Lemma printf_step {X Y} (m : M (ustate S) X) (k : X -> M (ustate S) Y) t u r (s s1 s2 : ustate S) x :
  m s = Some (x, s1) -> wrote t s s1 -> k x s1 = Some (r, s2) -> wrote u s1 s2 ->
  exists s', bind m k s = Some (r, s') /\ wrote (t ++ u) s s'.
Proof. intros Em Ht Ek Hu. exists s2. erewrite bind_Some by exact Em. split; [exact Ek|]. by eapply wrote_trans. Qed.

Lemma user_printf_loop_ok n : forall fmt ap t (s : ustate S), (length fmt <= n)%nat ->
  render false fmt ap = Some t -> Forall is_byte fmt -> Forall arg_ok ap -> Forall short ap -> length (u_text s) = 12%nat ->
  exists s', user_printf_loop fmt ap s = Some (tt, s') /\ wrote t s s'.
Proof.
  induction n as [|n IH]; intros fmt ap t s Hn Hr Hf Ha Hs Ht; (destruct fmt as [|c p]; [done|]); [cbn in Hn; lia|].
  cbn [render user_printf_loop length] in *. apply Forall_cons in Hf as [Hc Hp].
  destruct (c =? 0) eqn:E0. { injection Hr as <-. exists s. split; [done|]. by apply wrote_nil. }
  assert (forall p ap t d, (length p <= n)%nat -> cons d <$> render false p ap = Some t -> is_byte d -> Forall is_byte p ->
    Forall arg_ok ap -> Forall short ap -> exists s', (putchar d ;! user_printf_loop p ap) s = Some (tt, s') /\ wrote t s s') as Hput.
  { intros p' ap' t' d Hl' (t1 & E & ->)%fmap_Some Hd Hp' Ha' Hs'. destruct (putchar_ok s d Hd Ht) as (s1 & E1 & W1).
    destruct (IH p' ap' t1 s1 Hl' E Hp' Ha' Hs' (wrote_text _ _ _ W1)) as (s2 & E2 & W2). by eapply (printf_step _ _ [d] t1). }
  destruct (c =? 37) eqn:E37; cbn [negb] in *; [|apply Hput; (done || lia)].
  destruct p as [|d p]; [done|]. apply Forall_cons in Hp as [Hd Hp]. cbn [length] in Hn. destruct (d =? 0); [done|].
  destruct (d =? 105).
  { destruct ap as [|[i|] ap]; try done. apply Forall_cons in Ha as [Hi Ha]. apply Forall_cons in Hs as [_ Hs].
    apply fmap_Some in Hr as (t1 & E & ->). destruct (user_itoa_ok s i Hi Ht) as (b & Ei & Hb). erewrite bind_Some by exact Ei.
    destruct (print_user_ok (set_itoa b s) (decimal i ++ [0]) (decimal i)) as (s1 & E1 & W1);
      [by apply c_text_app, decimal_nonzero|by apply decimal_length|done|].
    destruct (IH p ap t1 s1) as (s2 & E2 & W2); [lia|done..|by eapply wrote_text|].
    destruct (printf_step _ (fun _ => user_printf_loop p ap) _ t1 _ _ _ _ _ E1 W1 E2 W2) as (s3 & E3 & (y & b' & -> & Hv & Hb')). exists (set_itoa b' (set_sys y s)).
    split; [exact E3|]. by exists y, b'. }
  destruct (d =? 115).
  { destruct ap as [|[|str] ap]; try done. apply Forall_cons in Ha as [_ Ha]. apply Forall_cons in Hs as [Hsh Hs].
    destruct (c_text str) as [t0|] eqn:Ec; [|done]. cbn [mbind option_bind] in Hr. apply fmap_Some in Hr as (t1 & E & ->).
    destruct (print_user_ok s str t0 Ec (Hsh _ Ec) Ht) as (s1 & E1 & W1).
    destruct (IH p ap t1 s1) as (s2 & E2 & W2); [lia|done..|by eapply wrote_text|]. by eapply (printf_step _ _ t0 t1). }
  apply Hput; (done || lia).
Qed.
* * *
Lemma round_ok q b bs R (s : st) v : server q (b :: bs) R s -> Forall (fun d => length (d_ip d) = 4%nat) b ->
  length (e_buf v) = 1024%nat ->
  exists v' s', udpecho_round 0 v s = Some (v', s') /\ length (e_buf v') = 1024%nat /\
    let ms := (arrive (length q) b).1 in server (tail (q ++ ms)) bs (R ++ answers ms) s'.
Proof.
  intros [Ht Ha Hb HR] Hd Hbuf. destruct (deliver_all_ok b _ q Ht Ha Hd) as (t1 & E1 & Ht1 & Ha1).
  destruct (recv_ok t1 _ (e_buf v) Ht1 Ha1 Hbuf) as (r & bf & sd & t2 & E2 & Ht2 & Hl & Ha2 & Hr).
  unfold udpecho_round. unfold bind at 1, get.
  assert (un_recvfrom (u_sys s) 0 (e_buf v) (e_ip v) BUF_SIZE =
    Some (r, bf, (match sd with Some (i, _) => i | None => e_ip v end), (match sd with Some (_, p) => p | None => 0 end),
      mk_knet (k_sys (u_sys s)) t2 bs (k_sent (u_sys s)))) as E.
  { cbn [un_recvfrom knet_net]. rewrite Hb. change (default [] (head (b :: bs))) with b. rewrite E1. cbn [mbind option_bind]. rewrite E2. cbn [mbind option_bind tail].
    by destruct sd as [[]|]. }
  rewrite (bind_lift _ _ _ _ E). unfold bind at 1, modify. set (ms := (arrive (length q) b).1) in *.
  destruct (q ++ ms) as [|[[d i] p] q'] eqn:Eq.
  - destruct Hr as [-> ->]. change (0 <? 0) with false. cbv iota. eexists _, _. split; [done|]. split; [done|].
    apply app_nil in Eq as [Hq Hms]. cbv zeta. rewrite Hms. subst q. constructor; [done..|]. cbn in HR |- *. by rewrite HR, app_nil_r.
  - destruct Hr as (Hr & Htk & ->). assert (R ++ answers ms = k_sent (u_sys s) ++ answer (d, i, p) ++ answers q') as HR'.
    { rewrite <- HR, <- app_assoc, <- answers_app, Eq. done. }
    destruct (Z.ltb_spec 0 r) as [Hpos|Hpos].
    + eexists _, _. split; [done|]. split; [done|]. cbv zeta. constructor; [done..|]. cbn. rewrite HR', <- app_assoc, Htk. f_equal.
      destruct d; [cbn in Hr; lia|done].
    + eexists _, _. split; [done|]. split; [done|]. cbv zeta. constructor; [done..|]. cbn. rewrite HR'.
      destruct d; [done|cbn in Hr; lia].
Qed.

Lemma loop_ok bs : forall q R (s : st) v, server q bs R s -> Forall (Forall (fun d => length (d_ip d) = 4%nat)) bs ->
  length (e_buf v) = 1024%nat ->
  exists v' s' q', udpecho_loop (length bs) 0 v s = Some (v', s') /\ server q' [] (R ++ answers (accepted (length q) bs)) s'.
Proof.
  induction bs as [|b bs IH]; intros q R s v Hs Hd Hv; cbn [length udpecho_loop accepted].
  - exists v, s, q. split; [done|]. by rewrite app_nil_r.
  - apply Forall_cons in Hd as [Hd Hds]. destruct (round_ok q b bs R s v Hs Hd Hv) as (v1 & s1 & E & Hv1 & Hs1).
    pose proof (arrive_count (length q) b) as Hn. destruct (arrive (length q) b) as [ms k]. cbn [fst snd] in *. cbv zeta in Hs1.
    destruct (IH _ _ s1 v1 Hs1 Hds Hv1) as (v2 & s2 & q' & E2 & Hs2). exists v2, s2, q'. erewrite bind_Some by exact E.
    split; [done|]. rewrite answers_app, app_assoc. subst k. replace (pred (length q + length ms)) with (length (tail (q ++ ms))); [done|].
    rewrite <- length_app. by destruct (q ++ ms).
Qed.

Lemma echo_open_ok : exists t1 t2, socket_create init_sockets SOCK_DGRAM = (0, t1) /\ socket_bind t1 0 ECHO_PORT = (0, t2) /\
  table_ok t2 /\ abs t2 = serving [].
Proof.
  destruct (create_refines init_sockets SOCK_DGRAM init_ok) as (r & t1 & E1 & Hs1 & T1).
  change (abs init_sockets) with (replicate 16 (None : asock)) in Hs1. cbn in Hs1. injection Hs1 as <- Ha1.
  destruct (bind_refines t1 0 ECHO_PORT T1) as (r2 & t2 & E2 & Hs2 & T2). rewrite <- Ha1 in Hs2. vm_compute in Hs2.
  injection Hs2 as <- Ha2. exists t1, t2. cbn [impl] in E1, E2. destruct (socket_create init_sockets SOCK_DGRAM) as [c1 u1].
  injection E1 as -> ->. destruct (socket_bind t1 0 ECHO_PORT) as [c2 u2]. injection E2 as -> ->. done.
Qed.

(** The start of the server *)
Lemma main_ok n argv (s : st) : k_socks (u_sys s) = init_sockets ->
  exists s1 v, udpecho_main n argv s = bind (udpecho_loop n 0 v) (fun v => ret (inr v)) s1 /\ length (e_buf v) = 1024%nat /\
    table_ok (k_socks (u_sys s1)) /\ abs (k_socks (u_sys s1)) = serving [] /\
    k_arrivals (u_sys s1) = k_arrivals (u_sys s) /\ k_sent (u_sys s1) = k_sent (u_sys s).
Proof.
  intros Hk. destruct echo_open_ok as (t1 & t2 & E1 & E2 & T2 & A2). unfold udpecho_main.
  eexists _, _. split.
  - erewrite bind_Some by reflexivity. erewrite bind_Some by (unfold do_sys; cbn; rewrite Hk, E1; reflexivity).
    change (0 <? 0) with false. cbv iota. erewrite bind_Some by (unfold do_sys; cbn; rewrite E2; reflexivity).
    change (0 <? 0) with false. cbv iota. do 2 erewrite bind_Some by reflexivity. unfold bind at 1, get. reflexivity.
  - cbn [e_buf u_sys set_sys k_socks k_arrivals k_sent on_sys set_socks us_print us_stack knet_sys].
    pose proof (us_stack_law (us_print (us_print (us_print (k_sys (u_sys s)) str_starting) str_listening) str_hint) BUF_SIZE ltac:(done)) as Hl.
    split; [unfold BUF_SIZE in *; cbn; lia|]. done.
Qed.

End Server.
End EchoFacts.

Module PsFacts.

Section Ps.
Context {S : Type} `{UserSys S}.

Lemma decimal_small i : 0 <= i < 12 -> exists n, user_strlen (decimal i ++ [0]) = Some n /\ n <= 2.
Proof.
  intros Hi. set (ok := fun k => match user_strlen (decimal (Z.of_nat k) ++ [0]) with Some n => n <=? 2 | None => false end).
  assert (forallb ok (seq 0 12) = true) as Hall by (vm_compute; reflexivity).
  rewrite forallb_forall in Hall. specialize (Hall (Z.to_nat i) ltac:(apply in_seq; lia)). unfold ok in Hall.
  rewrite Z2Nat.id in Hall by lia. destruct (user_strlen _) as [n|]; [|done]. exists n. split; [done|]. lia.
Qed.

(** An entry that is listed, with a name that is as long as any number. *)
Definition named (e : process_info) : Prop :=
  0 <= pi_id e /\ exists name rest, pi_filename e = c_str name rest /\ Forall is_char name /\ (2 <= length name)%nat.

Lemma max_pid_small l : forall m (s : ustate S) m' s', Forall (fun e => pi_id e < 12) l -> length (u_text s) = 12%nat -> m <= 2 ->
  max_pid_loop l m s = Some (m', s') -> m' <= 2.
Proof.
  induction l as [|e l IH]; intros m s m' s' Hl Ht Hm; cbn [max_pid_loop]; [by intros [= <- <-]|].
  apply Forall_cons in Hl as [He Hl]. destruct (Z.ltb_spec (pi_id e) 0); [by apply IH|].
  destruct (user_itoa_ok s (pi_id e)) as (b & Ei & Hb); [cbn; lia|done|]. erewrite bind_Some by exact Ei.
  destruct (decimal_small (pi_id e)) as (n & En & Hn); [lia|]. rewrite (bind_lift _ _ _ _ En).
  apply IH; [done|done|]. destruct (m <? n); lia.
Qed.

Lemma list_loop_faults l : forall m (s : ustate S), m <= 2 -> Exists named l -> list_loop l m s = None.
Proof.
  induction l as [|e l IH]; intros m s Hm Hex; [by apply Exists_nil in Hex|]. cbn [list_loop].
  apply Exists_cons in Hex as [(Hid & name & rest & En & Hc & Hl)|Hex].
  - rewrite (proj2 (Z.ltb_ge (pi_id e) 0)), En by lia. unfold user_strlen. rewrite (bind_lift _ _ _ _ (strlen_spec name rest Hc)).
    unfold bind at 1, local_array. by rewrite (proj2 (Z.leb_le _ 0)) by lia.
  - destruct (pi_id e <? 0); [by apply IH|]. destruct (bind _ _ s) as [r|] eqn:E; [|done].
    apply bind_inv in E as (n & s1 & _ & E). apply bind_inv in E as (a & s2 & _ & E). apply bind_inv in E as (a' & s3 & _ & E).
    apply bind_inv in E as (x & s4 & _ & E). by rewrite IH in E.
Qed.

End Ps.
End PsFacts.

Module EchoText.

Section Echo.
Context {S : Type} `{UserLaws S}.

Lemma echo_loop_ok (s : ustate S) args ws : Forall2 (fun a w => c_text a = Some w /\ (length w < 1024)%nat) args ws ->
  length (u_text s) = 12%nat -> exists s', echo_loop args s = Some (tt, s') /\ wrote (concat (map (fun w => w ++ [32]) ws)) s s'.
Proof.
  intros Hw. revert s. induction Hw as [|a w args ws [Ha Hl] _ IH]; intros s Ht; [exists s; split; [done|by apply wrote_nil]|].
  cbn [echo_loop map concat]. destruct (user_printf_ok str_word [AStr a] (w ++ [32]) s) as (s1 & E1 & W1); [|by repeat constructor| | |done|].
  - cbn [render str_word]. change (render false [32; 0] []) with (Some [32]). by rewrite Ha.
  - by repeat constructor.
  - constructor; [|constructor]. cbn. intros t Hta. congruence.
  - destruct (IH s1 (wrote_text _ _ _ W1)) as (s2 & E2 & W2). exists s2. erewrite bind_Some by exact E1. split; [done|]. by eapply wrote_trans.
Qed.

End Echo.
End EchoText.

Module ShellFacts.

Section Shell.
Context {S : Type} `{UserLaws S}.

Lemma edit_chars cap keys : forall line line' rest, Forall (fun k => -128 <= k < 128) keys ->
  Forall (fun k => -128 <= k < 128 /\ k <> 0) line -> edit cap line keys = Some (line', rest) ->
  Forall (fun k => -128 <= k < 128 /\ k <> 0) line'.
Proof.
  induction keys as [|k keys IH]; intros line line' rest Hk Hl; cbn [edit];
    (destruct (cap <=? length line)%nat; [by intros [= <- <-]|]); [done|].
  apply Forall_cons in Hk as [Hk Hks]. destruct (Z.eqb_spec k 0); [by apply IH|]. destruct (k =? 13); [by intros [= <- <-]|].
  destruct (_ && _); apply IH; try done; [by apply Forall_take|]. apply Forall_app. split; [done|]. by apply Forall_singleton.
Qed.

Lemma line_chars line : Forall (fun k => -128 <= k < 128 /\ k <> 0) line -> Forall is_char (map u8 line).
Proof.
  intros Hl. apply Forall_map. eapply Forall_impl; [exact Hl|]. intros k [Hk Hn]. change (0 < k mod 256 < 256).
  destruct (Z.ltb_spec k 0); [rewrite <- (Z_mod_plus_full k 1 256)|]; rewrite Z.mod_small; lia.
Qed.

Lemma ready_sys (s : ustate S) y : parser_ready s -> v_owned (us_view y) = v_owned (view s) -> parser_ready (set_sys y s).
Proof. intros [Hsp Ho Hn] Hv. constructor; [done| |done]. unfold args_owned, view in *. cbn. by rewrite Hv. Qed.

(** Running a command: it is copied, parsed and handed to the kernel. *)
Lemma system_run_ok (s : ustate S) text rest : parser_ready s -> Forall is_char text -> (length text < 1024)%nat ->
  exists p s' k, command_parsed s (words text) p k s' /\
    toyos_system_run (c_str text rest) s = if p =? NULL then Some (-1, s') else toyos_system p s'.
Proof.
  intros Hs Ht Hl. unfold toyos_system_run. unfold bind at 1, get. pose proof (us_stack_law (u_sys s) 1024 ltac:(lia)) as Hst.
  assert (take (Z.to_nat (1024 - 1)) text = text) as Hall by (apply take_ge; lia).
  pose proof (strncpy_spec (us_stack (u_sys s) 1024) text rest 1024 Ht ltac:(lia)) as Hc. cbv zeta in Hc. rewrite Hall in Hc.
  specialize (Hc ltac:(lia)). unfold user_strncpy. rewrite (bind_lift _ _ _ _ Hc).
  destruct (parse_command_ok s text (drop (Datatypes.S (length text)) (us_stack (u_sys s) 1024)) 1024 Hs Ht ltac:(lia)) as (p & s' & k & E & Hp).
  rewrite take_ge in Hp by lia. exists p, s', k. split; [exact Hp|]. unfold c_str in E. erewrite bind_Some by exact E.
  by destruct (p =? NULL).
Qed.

> [REQUIREMENT]: Please reproduce, exactly as they appear above, the lines from the line containing "induction n as" up to and including the line containing "destruct (IH p'".

> [SOLUTION BELOW]:
  induction n as [|n IH]; intros fmt ap t s Hn Hr Hf Ha Hs Ht; (destruct fmt as [|c p]; [done|]); [cbn in Hn; lia|].
  cbn [render user_printf_loop length] in *. apply Forall_cons in Hf as [Hc Hp].
  destruct (c =? 0) eqn:E0. { injection Hr as <-. exists s. split; [done|]. by apply wrote_nil. }
  assert (forall p ap t d, (length p <= n)%nat -> cons d <$> render false p ap = Some t -> is_byte d -> Forall is_byte p ->
    Forall arg_ok ap -> Forall short ap -> exists s', (putchar d ;! user_printf_loop p ap) s = Some (tt, s') /\ wrote t s s') as Hput.
  { intros p' ap' t' d Hl' (t1 & E & ->)%fmap_Some Hd Hp' Ha' Hs'. destruct (putchar_ok s d Hd Ht) as (s1 & E1 & W1).
    destruct (IH p' ap' t1 s1 Hl' E Hp' Ha' Hs' (wrote_text _ _ _ W1)) as (s2 & E2 & W2). by eapply (printf_step _ _ [d] t1). }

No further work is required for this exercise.